La guerre en Ukraine, trois ans après l’invasion russe, dix ans après le début de la guerre civile au Donbass, demeure une plaie ouverte au cœur de l’Europe. Derrière l’enlisement militaire et les discours belliqueux, une évidence s’impose : aucune solution purement militaire ne mettra fin à ce conflit. Les récentes déclarations d’Emmanuel Macron sur « l’autonomie stratégique européenne », évoquant notamment l’éventuelle extension du parapluie nucléaire français, sont un aveu d’impuissance. Ce projet, flou et dangereux, ne répond pas aux urgences actuelles : désamorcer l’escalade, assurer la sécurité collective et penser la paix hors des logiques de blocs. Nous vivons la fin des illusions de la puissance occidentale gouvernant la planète, le temps où nous pouvions impunément bombarder Belgrade, pays européen, pour imposer la partition du Kosovo, et même bombarder l’ambassade chinoise. Ce rappel illustre à quel point le deux poids, deux mesures, délégitime tout le discours occidental, de la Palestine à la Russie.

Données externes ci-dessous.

(** The [for] loop of [waitForCondition] with [remaining = iterations - i]
    rounds to go, and the final [return predicate(t)].  A predicate that
    stops the test ends the loop there: nothing after it runs. *)
Fixpoint waitForCondition_from (remaining : nat) (i : Z) : M (outcome bool) :=
  match remaining with
  | O => call_predicate
  | S remaining' =>
      emit (EvLogf (i + 1) (Z.of_nat iterations));;
      ok ← call_predicate;
      match ok return M (outcome bool) with
      | Returned true => mret (Returned true)
      | Returned false =>
          time_Sleep time_Second;; waitForCondition_from remaining' (i + 1)
      | stopped => mret stopped
      end
  end.

(** [waitForCondition] *)
Definition waitForCondition : M (outcome bool) := waitForCondition_from iterations 0.

End harness.

(** An action on the world alone, as a harness action. *)
Definition lift {World A : Type} (f : World → A * World) : M A :=
  λ t, let '(a, w) := f (world t) in (a, mkT w (events t)).

(** [uint64(i)] of a Go [int]. *)
Definition to_uint64 (i : Z) : Z := i mod 2 ^ 64.

(** The product of two [time.Duration]s, a signed 64-bit integer. *)
Definition duration_mul (a b : Z) : Z := (a * b + 2 ^ 63) mod 2 ^ 64 - 2 ^ 63.

(** The body of the loop of [loadParseAndWriteLargeTrace]: a copy of [span]
    with [SpanID = model.SpanID(i)] and the start time moved on by
    [time.Second * time.Duration(i+1)]. *)
Definition clone_span (span : Span.t) (i : Z) : Span.t :=
  Span.mk (Span.TraceID span) (to_uint64 i) (Span.OperationName span)
          (Span.StartTime span + duration_mul time_Second (i + 1))
          (Span.Duration span) (Span.Tags span) (Span.Process span).

(** The spans the loop leaves in [trace.Spans]: [span] in cell 0, then one
    appended clone for each [i] from 1 to 10007. *)
Definition largeTraceSpans (span : Span.t) : list Span.t :=
  foldl (λ spans i, spans ++ [clone_span span i]) [span]
        (Z.of_nat <$> seq 1 (Z.to_nat 10007)).

(** The large trace in the words of the specification: for every [i] from 0
    to 10007 a clone of the first fixture span with SpanID [i] and the start
    time moved on by [i] seconds. *)
Definition largeTraceSpans_spec (span : Span.t) : list Span.t :=
  (λ i, Span.mk (Span.TraceID span) i (Span.OperationName span)
                (Span.StartTime span + i * time_Second)
                (Span.Duration span) (Span.Tags span) (Span.Process span))
  <$> (Z.of_nat <$> seq 0 (Z.to_nat 10008)).

(** A first fixture span to run the loop on. *)
Definition sample_span : Span.t :=
  Span.mk (NewTraceID 0 17) 1 "example-operation-1" 1485467191639875000 100000 []
          (Process.mk "example-service-1" []).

Un million de victimes plus tard, le constat est implacable : l’escalade militariste a échoué. Les livraisons massives d’armes, censées faire barrage à l’agression russe, n’ont fait qu’alimenter une machine de guerre destructrice, affectant gravement les populations ukrainiennes, russes et européennes. Les profits record des industriels de l’armement (+29 % pour Lockheed Martin en 2024) contrastent violemment avec l’asphyxie des budgets sociaux européens, où inflation et dette publique fragilisent les services essentiels.

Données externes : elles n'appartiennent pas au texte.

(** X2.  An address that passes the validation is between 3 and 39
    characters long and holds nothing but hexadecimal digits, dots and
    colons: no white space, no slash, nothing that could change the path of
    the provider's URL it is spliced into. *)
Theorem valid_ip_alphabet (q : string) :
  valid_ip q = true →
  JsString.all_chars address_char q = true ∧ 3 ≤ String.length q ≤ 39.
Proof.
  intros H. apply valid_ip_shape in H as [H|H].
  - split; [by apply ipv4_shape_chars|]. apply ipv4_shape_length in H. lia.
  - split; [by apply ipv6_shape_chars | by apply ipv6_shape_length].
Qed.

(** An instance of [valid_ip_alphabet]. *)
Lemma valid_ip_alphabet_witness :
  valid_ip "2001:db8:0:0:0:0:2:1" = true ∧
  JsString.all_chars address_char "2001:db8:0:0:0:0:2:1" = true.
Proof.
  assert (valid_ip "2001:db8:0:0:0:0:2:1" = true) as H by reflexivity.
  split; [exact H|]. exact (proj1 (valid_ip_alphabet _ H)).
Defined.

(** ** [handleSearch], [handleClear] and the lookups they dispatch *)

Lemma handleSearch_refused (s : State) :
  classify (search s) = Invalid →
  handleSearch s
  = setError (if JsString.is_empty (JsString.trim (search s))
              then "Please enter an IP address."
              else "Please enter a valid IPv4 or IPv6 address.") s.
Proof.
  unfold classify, handleSearch. cbn [search setError].
  destruct (JsString.is_empty _) eqn:E; [done|].
  destruct (test IP_REGEX.ipv4 _); [done|].
  destruct (test IP_REGEX.ipv6 _); [done|]. done.
Qed.

(** X3.  A search text that fails the validation never reaches the
    provider: [handleSearch] dispatches nothing and changes nothing but the
    error, which it sets to the message for an empty text when the trimmed
    text is empty and to the message for an invalid address otherwise. *)
Theorem handleSearch_invalid (s : State) :
  classify (search s) = Invalid →
  handleSearch s
  = setError (if JsString.is_empty (JsString.trim (search s))
              then "Please enter an IP address."
              else "Please enter a valid IPv4 or IPv6 address.") s ∧
  inflight (handleSearch s) = inflight s ∧
  error (handleSearch s) ≠ "".
Proof.
  intros H. rewrite (handleSearch_refused s H).
  split; [done|]. split; [done|].
  cbn [error setError]. by destruct (JsString.is_empty _).
Qed.

(** An instance of [handleSearch_invalid]. *)
Lemma handleSearch_invalid_witness :
  let s := setSearch "10.0.0.256" (mounted [] ∅) in
  classify (search s) = Invalid ∧
  error (handleSearch s) = "Please enter a valid IPv4 or IPv6 address." ∧
  inflight (handleSearch s) = inflight s.
Proof.
  intros s. assert (classify (search s) = Invalid) as H by reflexivity.
  split; [exact H|].
  destruct (handleSearch_invalid s H) as (E & Hin & _).
  split; [by rewrite E | exact Hin].
Defined.

(** X4.  A search text that passes the validation dispatches exactly one
    lookup: its query is the trimmed text, its URL is the provider's URL for
    that address (never the URL of the caller's own address), the error is
    cleared, and the result, the history and the storage wait for the
    response. *)
Theorem handleSearch_dispatch (s : State) :
  classify (search s) ≠ Invalid →
  let q := JsString.trim (search s) in
  inflight (handleSearch s)
  = inflight s ++ [{| query := q; url := "https://ipinfo.io/" +:+ q +:+ "/geo" |}] ∧
  valid_ip q = true ∧
  error (handleSearch s) = "" ∧
  geo (handleSearch s) = geo s ∧
  history (handleSearch s) = history s ∧
  localStorage (handleSearch s) = localStorage s.
Proof.
  intros Hvalid q. rewrite (handleSearch_valid s Hvalid).
  apply classify_valid in Hvalid as Hq. fold q in Hq.
  split; [|done]. unfold fetchGeoFor. cbn [inflight setInflight setError].
  fold q. apply valid_ip_not_geo, String.eqb_neq in Hq. by rewrite Hq.
Qed.

(** An instance of [handleSearch_dispatch]. *)
Lemma handleSearch_dispatch_witness :
  let s := setSearch " 8.8.8.8 " (initial [] ∅) in
  classify (search s) ≠ Invalid ∧
  inflight (handleSearch s)
  = [{| query := "8.8.8.8"; url := "https://ipinfo.io/8.8.8.8/geo" |}].
Proof.
  intros s. assert (classify (search s) ≠ Invalid) as H by discriminate.
  split; [exact H|]. exact (proj1 (handleSearch_dispatch s H)).
Defined.

(** ** The history updater *)

Lemma recordLookups_snoc (calls : list HistoryEntry) (e : HistoryEntry)
    (h : list HistoryEntry) :
  recordLookups (calls ++ [e]) h
  = recordLookup (ip e) e (recordLookups calls h).
Proof. unfold recordLookups. by rewrite foldl_app. Qed.

(** X5.  When the addresses of a sequence of lookups are all different, the
    history they leave is the 50 most recent of them, the newest first: the
    51st lookup evicts the oldest entry. *)
Theorem eviction (calls : list HistoryEntry) :
  NoDup (ip <$> calls) →
  recordLookups calls [] = take 50 (reverse calls).
Proof.
  induction calls as [|e calls IH] using rev_ind; [done|].
  rewrite fmap_app, NoDup_app. intros (Hdup & Hfresh & _).
  rewrite recordLookups_snoc, (IH Hdup), reverse_snoc.
  unfold recordLookup. rewrite filter_all.
  - change (take 50 (e :: take 50 (reverse calls)))
      with (e :: take 49 (take 50 (reverse calls))).
    by rewrite take_take.
  - apply Forall_forall. intros h Hh Heq.
    apply elem_of_take in Hh as (i & Hi & _).
    apply list_elem_of_lookup_2 in Hi. rewrite elem_of_reverse in Hi.
    apply (Hfresh (ip h)); [by apply list_elem_of_fmap_2|].
    rewrite Heq. simpl. apply list_elem_of_here.
Qed.

(** A literal that is none of the literals of a list. *)
Ltac not_member :=
  let Hin := fresh "Hin" in
  intros Hin;
  repeat (apply elem_of_cons in Hin as [Hin|Hin]; [discriminate Hin|]);
  by apply elem_of_nil in Hin.

(** An instance of [eviction]. *)
Lemma eviction_witness :
  NoDup (ip <$> [Samples.old_example; Samples.old_cloudflare;
                 Samples.old_google]) ∧
  recordLookups [Samples.old_example; Samples.old_cloudflare;
                 Samples.old_google] []
  = [Samples.old_google; Samples.old_cloudflare; Samples.old_example].
Proof.
  assert (NoDup (ip <$> [Samples.old_example; Samples.old_cloudflare;
                         Samples.old_google])) as H.
  { simpl. apply NoDup_cons. split.
    - not_member.
    - apply NoDup_cons. split; [not_member | apply NoDup_singleton]. }
  split; [exact H|]. exact (eviction _ H).
Defined.

(** X6.  A lookup of an address that is not in the history puts its entry
    in front of the first 49 entries of the previous history: below the
    capacity nothing is lost, and at the capacity exactly the entries from
    position 49 on are dropped. *)
Theorem recordLookup_fresh (e : HistoryEntry) (prev : list HistoryEntry) :
  ip e ∉ ip <$> prev →
  recordLookup (ip e) e prev = e :: take 49 prev ∧
  (length prev < 50 → recordLookup (ip e) e prev = e :: prev) ∧
  length (recordLookup (ip e) e prev) = min 50 (S (length prev)).
Proof.
  intros Hfresh.
  assert (filter (λ h, ip h ≠ ip e) prev = prev) as Hsame.
  { apply filter_all, Forall_forall. intros h Hh Heq. apply Hfresh.
    rewrite <- Heq. by apply list_elem_of_fmap_2. }
  rewrite recordLookup_cons, Hsame. split; [done|]. split.
  - intros Hlen. by rewrite take_ge by lia.
  - cbn [length]. rewrite length_take. lia.
Qed.

(** An instance of [recordLookup_fresh]. *)
Lemma recordLookup_fresh_witness :
  (ip Samples.old_example
     ∉ ip <$> [Samples.old_google; Samples.old_cloudflare]) ∧
  recordLookup "203.0.113.7" Samples.old_example
    [Samples.old_google; Samples.old_cloudflare]
  = [Samples.old_example; Samples.old_google; Samples.old_cloudflare].
Proof.
  assert (ip Samples.old_example
            ∉ ip <$> [Samples.old_google; Samples.old_cloudflare]) as H.
  { simpl. not_member. }
  split; [exact H|].
  exact (proj1 (proj2 (recordLookup_fresh _ _ H)) ltac:(simpl; lia)).
Defined.

(** X7.  Recording the same entry twice in a row gives the history that
    recording it once gives. *)
Theorem recordLookup_idempotent (e : HistoryEntry) (prev : list HistoryEntry) :
  recordLookup (ip e) e (recordLookup (ip e) e prev)
  = recordLookup (ip e) e prev.
Proof.
  rewrite !recordLookup_cons.
  rewrite filter_cons_False by (intros H; by apply H).
  rewrite filter_all by apply others_differ.
  by rewrite take_take.
Qed.


(** ** Selection and deletion *)

Lemma filter_from_elem {A : Type} (p : A → nat → bool) (l : list A) :
  ∀ k x, x ∈ filter_from p k l ↔ ∃ i, l !! i = Some x ∧ p x (k + i) = true.
Proof.
  induction l as [|y l IH]; intros k x; simpl.
  - split; [by intros ?%elem_of_nil | by intros (i & ? & _)].
  - assert (x ∈ filter_from p (S k) l ↔
            ∃ i, (y :: l) !! S i = Some x ∧ p x (k + S i) = true) as Htail.
    { rewrite IH. by setoid_rewrite Nat.add_succ_r. }
    destruct (p y k) eqn:Hy.
    + rewrite elem_of_cons, Htail. split.
      * intros [->|(i & Hi & Hp)]; [|eauto].
        exists 0. by rewrite Nat.add_0_r.
      * intros ([|i] & Hi & Hp); [|eauto].
        left. simpl in Hi. congruence.
    + rewrite Htail. split; [intros (i & Hi & Hp); eauto|].
      intros ([|i] & Hi & Hp); [|eauto].
      simpl in Hi. rewrite Nat.add_0_r in Hp. congruence.
Qed.

(** X8.  The entries that [deleteIndices] keeps are the entries at the
    indices that are not marked: an entry is in the result exactly when it
    stands in the history at some unmarked index, and the kept entries stay
    in their order. *)
Theorem deleteIndices_kept (sel : gmap nat bool) (h : list HistoryEntry)
    (x : HistoryEntry) :
  (x ∈ deleteIndices sel h ↔ ∃ i, h !! i = Some x ∧ marked sel i = false) ∧
  deleteIndices sel h `sublist_of` h.
Proof.
  split; [|apply deleteIndices_sublist].
  unfold deleteIndices, filter_indexed. rewrite filter_from_elem.
  by setoid_rewrite negb_true_iff.
Qed.

Lemma filter_from_all {A : Type} (p : A → nat → bool) (l : list A) :
  ∀ k, (∀ i x, l !! i = Some x → p x (k + i) = true) →
       filter_from p k l = l.
Proof.
  induction l as [|y l IH]; intros k H; simpl; [done|].
  rewrite <- (Nat.add_0_r k) at 1. rewrite (H 0 y eq_refl). f_equal.
  apply IH. intros i x Hi. rewrite Nat.add_succ_l, <- Nat.add_succ_r.
  by apply H.
Qed.

(** [toggleSelect] flips the mark of its index and of no other. *)
Lemma toggleSelect_marked (idx j : nat) (s : State) :
  marked (selectedForDelete (toggleSelect idx s)) j
  = if decide (j = idx) then negb (marked (selectedForDelete s) idx)
    else marked (selectedForDelete s) j.
Proof.
  unfold toggleSelect, marked. cbn [selectedForDelete setSelectedForDelete].
  destruct (decide (j = idx)) as [->|Hne].
  - by rewrite lookup_insert_eq.
  - by rewrite lookup_insert_ne.
Qed.

(** X9.  Ticking a checkbox twice leaves every index marked as it was, and
    ticking it once changes the mark of that index alone. *)
Theorem toggleSelect_twice (idx j : nat) (s : State) :
  marked (selectedForDelete (toggleSelect idx (toggleSelect idx s))) j
  = marked (selectedForDelete s) j ∧
  (j ≠ idx →
   marked (selectedForDelete (toggleSelect idx s)) j
   = marked (selectedForDelete s) j) ∧
  marked (selectedForDelete (toggleSelect idx s)) idx
  = negb (marked (selectedForDelete s) idx).
Proof.
  rewrite !toggleSelect_marked. repeat split.
  - destruct (decide (j = idx)) as [->|Hne]; [|done].
    destruct (decide (idx = idx)); [|done]. by rewrite negb_involutive.
  - intros Hne. by destruct (decide (j = idx)).
  - by destruct (decide (idx = idx)).
Qed.

Section MoreControllerProperties.

Variable stringify : list HistoryEntry → string.

(** X10.  Delete Selected with no checkbox ticked (none ever touched, or
    each ticked and unticked again) removes nothing: the history stays as
    it is, it is written to the storage again, and the marks are emptied. *)
Theorem deleteSelected_nothing (s : State) :
  (∀ i, i < length (history s) → marked (selectedForDelete s) i = false) →
  history (deleteSelected stringify s) = history s ∧
  localStorage (deleteSelected stringify s)
  = <[STORAGE_KEY := stringify (history s)]> (localStorage s) ∧
  selectedForDelete (deleteSelected stringify s) = ∅.
Proof.
  intros Hnone.
  assert (deleteIndices (selectedForDelete s) (history s) = history s) as E.
  { apply filter_from_all. intros i x Hi. simpl.
    rewrite Hnone; [done|]. by apply lookup_lt_Some in Hi. }
  unfold deleteSelected. cbn. by rewrite E.
Qed.

Lemma handleSearch_storage (s : State) :
  localStorage (handleSearch s) = localStorage s.
Proof.
  unfold handleSearch.
  destruct (JsString.is_empty _); [done|]. by destruct (_ && _).
Qed.

Lemma handleSearch_selection (s : State) :
  selectedForDelete (handleSearch s) = selectedForDelete s.
Proof.
  unfold handleSearch.
  destruct (JsString.is_empty _); [done|]. by destruct (_ && _).
Qed.

Lemma resume_self (data : GeoRecord) (now : string) (s : State) :
  fetchGeoFor_resume stringify "geo" (Ok data) now s
  = setRefs (updateMap (Some data) (refs s)) (setGeo (Some data) s).
Proof. reflexivity. Qed.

Cette guerre, issue d’une mondialisation capitaliste en crise, ne bénéficie à aucun peuple. Elle profite exclusivement à des minorités : oligarques russes avides de rentes énergétiques, oligarques ukrainiens détournant les aides occidentales, fonds spéculatifs tirant profit de la dette ukrainienne, et complexe militaro-industriel occidental. Tandis que les armes font des centaines de milliers de victimes sur le terrain, c’est dans les capitales, les conseils d’administration et lors de négociations opaques que se décide l’avenir de ce conflit — un avenir où l’Ukraine risque de sortir exsangue, quel que soit le camp proclamé « vainqueur ».
Les projets de « reconstruction » de l’Ukraine, souvent présentés comme un espoir, risquent de poursuivre la prédation de l’Ukraine transformée en laboratoire néolibéral dirigé par des institutions telles que BlackRock ou le FMI : accaparement des terres agricoles par des fonds spéculatifs, privatisation des infrastructures au bénéfice des multinationales, droits sociaux sacrifiés sur l’autel de la « compétitivité ». Ce scénario, déjà observé en Irak ou en Grèce, imposerait une double peine aux Ukrainiens : après la guerre, la dilapidation.

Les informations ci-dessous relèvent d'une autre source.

(** * xmi-converter: XMI to JSON / CoNLL conversion

    A shallow embedding of [xmi2json.py] and [xmi2conll.py] and the
    properties of their extraction, alignment and tagging stages.

    Modelling conventions.
    - A Python [str] is a list of characters ([str := list ascii]); the
      development covers ASCII text, so [\d] is [0-9], [\w] is
      [A-Za-z0-9_] and whitespace is the ASCII part of Python's
      [str.isspace] (TAB..CR, FS..US and the blank).  The codes above 127
      belong to no character class.
    - Python integers are [Z]; [int(...)] of a string refuses more than
      4300 digits, the interpreter's default limit.
    - A [dict] is an insertion-ordered association list: assigning an
      existing key replaces the value in place, a new key goes to the end.
    - Exceptions are the [Err] side of [result].
    - [xml.etree.ElementTree] is a library: its result (the Sofa element and
      the Token elements, with their attribute tables) is part of the input,
      next to the raw text that the line scanner reads. *)

From Stdlib Require Import Strings.String Numbers.DecimalString.
From Stdlib Require Import List ZArith Lia Bool Ascii Arith.
Import ListNotations.

Local Open Scope Z_scope.
Local Open Scope list_scope.

(* ================================================================= *)
(** ** Python values *)

Definition str := list ascii.

(** String literals. *)
Definition s2l (s : string) : str := list_ascii_of_string s.
Notation "'$' s" := (s2l s%string) (at level 1, s at level 0, format "'$' s").

Definition str_eqb (a b : str) : bool :=
  if list_eq_dec ascii_dec a b then true else false.

Inductive pyval :=
| VInt (z : Z)
| VStr (s : str).

Inductive exn :=
| ValueError
| TypeError
| KeyError
| AttributeError
| ParseError.

Inductive result (A : Type) :=
| Ok (a : A)
| Err (e : exn).
Arguments Ok {A} a.
Arguments Err {A} e.

Definition bind {A B} (r : result A) (k : A -> result B) : result B :=
  match r with
  | Ok a => k a
  | Err e => Err e
  end.

Notation "x <- c ;; k" := (bind c (fun x => k))
  (at level 61, c at next level, right associativity).

(** [for x in xs: acc = body(acc, x)], stopping at the first exception. *)
Fixpoint for_each {A S} (body : S -> A -> result S) (xs : list A) (acc : S)
  : result S :=
  match xs with
  | [] => Ok acc
  | x :: rest => acc' <- body acc x ;; for_each body rest acc'
  end.

(* ----------------------------------------------------------------- *)
(** *** Dictionaries *)

Section Assoc.
Context {K V : Type} (eqb : K -> K -> bool).

Fixpoint assoc_get (d : list (K * V)) (k : K) : option V :=
  match d with
  | [] => None
  | (k', v) :: rest => if eqb k' k then Some v else assoc_get rest k
  end.

(** [d[k] = v] *)
Fixpoint assoc_set (d : list (K * V)) (k : K) (v : V) : list (K * V) :=
  match d with
  | [] => [(k, v)]
  | (k', v') :: rest =>
      if eqb k' k then (k', v) :: rest else (k', v') :: assoc_set rest k v
  end.
End Assoc.

Definition pyval_eqb (a b : pyval) : bool :=
  match a, b with
  | VInt x, VInt y => x =? y
  | VStr x, VStr y => str_eqb x y
  | _, _ => false
  end.

(** Records: string keys. *)
Definition dict (V : Type) := list (str * V).
Definition dict_get {V} (d : dict V) (k : str) : option V := assoc_get str_eqb d k.
Definition dict_set {V} (d : dict V) (k : str) (v : V) : dict V := assoc_set str_eqb d k v.

(** [k in d] *)
Definition dict_mem {V} (k : str) (d : dict V) : bool :=
  match dict_get d k with
  | Some _ => true
  | None => false
  end.

(** [d[k]], raising [KeyError]. *)
Definition dict_item {V} (d : dict V) (k : str) : result V :=
  match dict_get d k with
  | Some v => Ok v
  | None => Err KeyError
  end.

(** Mappings keyed by an arbitrary value ([annos], [ners], [relations]). *)
Definition pdict (V : Type) := list (pyval * V).
Definition pdict_get {V} (d : pdict V) (k : pyval) : option V := assoc_get pyval_eqb d k.
Definition pdict_set {V} (d : pdict V) (k : pyval) (v : V) : pdict V := assoc_set pyval_eqb d k v.

(** [token_labels]: keyed by a start offset. *)
Definition zdict (V : Type) := list (Z * V).
Definition zdict_get {V} (d : zdict V) (k : Z) : option V := assoc_get Z.eqb d k.
Definition zdict_set {V} (d : zdict V) (k : Z) (v : V) : zdict V := assoc_set Z.eqb d k v.

(** [token_lookup]: keyed by a pair of offsets. *)
Definition span_eqb (a b : Z * Z) : bool := (fst a =? fst b) && (snd a =? snd b).
Definition odict (V : Type) := list ((Z * Z) * V).
Definition odict_set {V} (d : odict V) (k : Z * Z) (v : V) : odict V := assoc_set span_eqb d k v.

L’Europe, quant à elle, paie le prix de sa dépendance stratégique, ne voulant pas voir l’importance de ses relations à l’Est et au Sud pour son développement, soumise aux intérêts US, notamment énergétiques, allant jusqu’au ridicule, quand nous dénonçons les ingérences politiques russes au moment où un vice-président des USA fait un meeting électoral en Allemagne, et en nous taisant sur les surveillances technologiques des USA, des arrestations du patron de ALSTOM pour servir les intérêts de GE, jusqu’aux écoutes téléphoniques de nos dirigeants. Pris de court par un Donald Trump isolationniste qui entend redéployer ses forces face à la Chine, Emmanuel Macron s’est livré à une rhétorique martiale, préparant les Français à un effort de guerre. Jean-Noel Barrot affirmait dans un lycée de Nantes le 10 mars « le réarmement des esprits commence à l’école ». Habituer nos enfants à la guerre, voilà ce que propose ce gouvernement.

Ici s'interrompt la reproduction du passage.